Government Employees Insurance v. McGinty

832 F. Supp. 1092, 1993 U.S. Dist. LEXIS 14221, 1993 WL 406500
CourtDistrict Court, W.D. Texas
DecidedSeptember 9, 1993
Docket5:93-cr-00178
StatusPublished
Cited by4 cases

This text of 832 F. Supp. 1092 (Government Employees Insurance v. McGinty) is published on Counsel Stack Legal Research, covering District Court, W.D. Texas primary law. Counsel Stack provides free access to over 12 million legal documents including statutes, case law, regulations, and constitutions.

Bluebook
Government Employees Insurance v. McGinty, 832 F. Supp. 1092, 1993 U.S. Dist. LEXIS 14221, 1993 WL 406500 (W.D. Tex. 1993).

Opinion

ORDER

WALTER S. SMITH, Jr., District Judge.

Came on to be considered Government Employees Insurance Company’s (“GEICO”) Motion for Summary Judgment, and all Responses and Replies.

I. Background

This declaratory judgment action arose out of an underlying state civil suit in which Shelly Gates, Individually and as Next Friend of D. Gates, a Minor, sued Linward C. McGinty and the Estate of Connie MeGinty. This underlying action alleges that Lin-ward McGinty sexually molested D. Gates between four and nine times from May 1990 until on or about December 1, 1990, and at least once from approximately December 1, 1990 to December 31, 1990. The present federal action is to determine whether GEI-CO is liable under a homeowner’s policy for alleged negligent acts of both Linward and Connie McGinty. Connie McGinty died prior to the issuance of the insurance policy in dispute. GEICO alleges that as a matter of law it has no duty to defend or indemnify McGinty in this action.

II. Summary Judgment

Summary judgment is appropriate only if “there is no genuine issue as to any material fact and ... the moving party is entitled to a judgment as a matter of law.” Fed.R.Civ.P. 56(c). The party seeking summary judgment bears an “exacting burden of demonstrating that there is no actual dispute as to any material fact in the case.” Impossible Electronics Techniques, Inc. v. Wackenhut Protective Systems, Inc., 669 F.2d 1026, 1031 (5th Cir.1982).
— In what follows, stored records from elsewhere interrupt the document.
Lemma wp_upload_report t x upload w (Q : UploadResult * bytes * Thread -> World -> Prop) :
  s_contents x = d -> readable UTF16ToUTF8 x -> uuid (up_report upload) = u -> reader_ upload = Some fd ->
  opened w fd (path_loc base (LFile Dmp (false, ToString u))) 0 -> Forall (fun a => a.2 <> fd) (attachment_readers_ upload) ->
  (plain_attachments base u -> Forall (FileSystem.readable w) (attachment_readers_ upload).*2) ->
  holds base sr F w ->
  (forall r w', upload_outcome t x r -> options_ r.2 = options_ t -> holds base sr F w' -> Q r w') ->
  wp works (UploadReport UTF16ToUTF8 gzip rand available transport t upload) Q w.
Proof.
  intros Ex Hr Hu Hfd Ho Hne Hread Hw HQ. unfold UploadReport. rewrite Hfd. pose proof Hw as (m & Hfs & Hm).
  apply wp_bind. eapply wp_lseek_cur; [exact Hfs|exact Ho|]. apply wp_bind.
  set (others := (attachment_readers_ upload).*2) in *.
  apply (wp_frame works (fun w' => plain_attachments base u -> Forall (FileSystem.readable w') others)).
  { destruct (decide (Forall (fun x => is_Some (handle_file w x)) others)) as [Hall|Hall].
    - eapply wp_mono; [by apply readable_read|]. by intros ? ? ? _.
    - eapply wp_read_any; [exact Hfs|]. intros ? ? _ _ _ Hp. by destruct (Hall (Hread Hp)). }
  eapply (wp_loc_read base F w (LFile Dmp (false, ToString u)) Hw (to_string_key false u)); [exact Ho|exact Hd|].
  cbn zeta. intros w1 Hw1 Ho1 Hread1. rewrite drop_0 in *. apply wp_bind.
  assert (snapshot_parameters UTF16ToUTF8 (Some d) = Return (parameters_of UTF16ToUTF8 d)) as ->.
  { unfold snapshot_parameters, parameters_of. unfold readable in Hr. rewrite Ex in Hr. by destruct (ProcessSnapshot.Initialize _ _) as [|[]|]. }
  cbn [wp]. destruct Hw1 as (m1 & Hfs1 & Hm1). apply wp_bind.
  apply (wp_frame works (fun w' => plain_attachments base u -> Forall (FileSystem.readable w') others)).
  { destruct (decide (Forall (fun x => is_Some (handle_file w1 x)) others)) as [Hall|Hall].
    - eapply wp_mono; [by apply readable_lseek|]. by intros ? ? ? _.
    - eapply wp_lseek_set; [exact Hfs1|exact Ho1|]. intros ? _ _ Hp. by destruct (Hall (Hread1 Hp)). }
  eapply wp_lseek_set; [exact Hfs1|exact Ho1|]. intros w2 Hfs2 Ho2 Hread2. cbn [negb].
  change (Z.to_nat (Z.of_nat 0)) with 0%nat in Ho2. assert (holds base sr F w2) as Hw2 by (by exists m1).
  destruct (multipart_builder_ok rand t upload fd (parameters_of UTF16ToUTF8 d) u Hu Hne) as (b & -> & Hmsg & Hfiles & Hreaders).
  destruct available eqn:Eav; cbn [negb]; [|cbn [wp]; apply HQ; [left; split; [by left|done]|done|done]].
  unfold execute. apply wp_bind. eapply wp_load; [exact Hw2|exact Ho2|apply Hmsg|done|exact Hfiles|].
  intros [files|] w3 Hw3 Hk Hall Hf.
  2: { cbn [wp]. apply HQ; [left; split; [right|done]|done|done]. intros Hp. apply Hall; [|done]. apply Forall_map.
       specialize (Hread2 Hp). rewrite Forall_forall in Hread2. eapply Forall_impl; [exact Hreaders|].
       intros y [->|Hy]; [by eapply opened_readable|by apply Hread2]. }
  specialize (Hf files eq_refl). cbn [filename content_type] in Hf.
  pose proof (loaded_message _ _ _ b files Hmsg Hk Hf) as Hcar. set (request := request_of _ _ _ _).
  assert (carries t u x request) as Hc by (unfold carries; rewrite Ex; eauto).
  destruct (transport (requests t) request) as [response|] eqn:Et; cbn [wp]; apply HQ; cbn; try done; [|right]; eauto.
Qed.
End Reading.

(** ** What processing a report does *)

(** What there is: the settings and the reports of the database, and the requests that
    have been sent. *)
Record Status := MkStatus {
  st_settings : Settings.settings_record;
  st_reports : gmap UUID Stored;
  st_requests : list Request
}.

(** What has been done with a report; an attempt has the time at which it was checked
    that the last one is not too recent, if it was, and the time that was noted for it. *)
Inductive Event := Untouched | Skipped | Attempted (checked : option Z) (noted_at : Z).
In determining whether the movant has met its burden, the Court must view the evidence introduced and all factual inferences from the evidence in the light most favorable to the party opposing summary judgment. See id. at 1031. All reasonable doubts as to the existence of a genuine issue of material fact must be resolved against the movant. See id. at 1031; Jones v. Western Geophysical Co., 669 F.2d 280, 283 (5th Cir.1982). When determining whether to grant summary judgment, the Court is merely determining whether a factual dispute exists and is not required to resolve those disputes. See Jones, 669 F.2d at 283. The fact that it appears to the Court that the non-movant party is unlikely to prevail at trial or that the movant’s statement of facts appears more plausible is not a reason to grant summary judgment. See id. at 283.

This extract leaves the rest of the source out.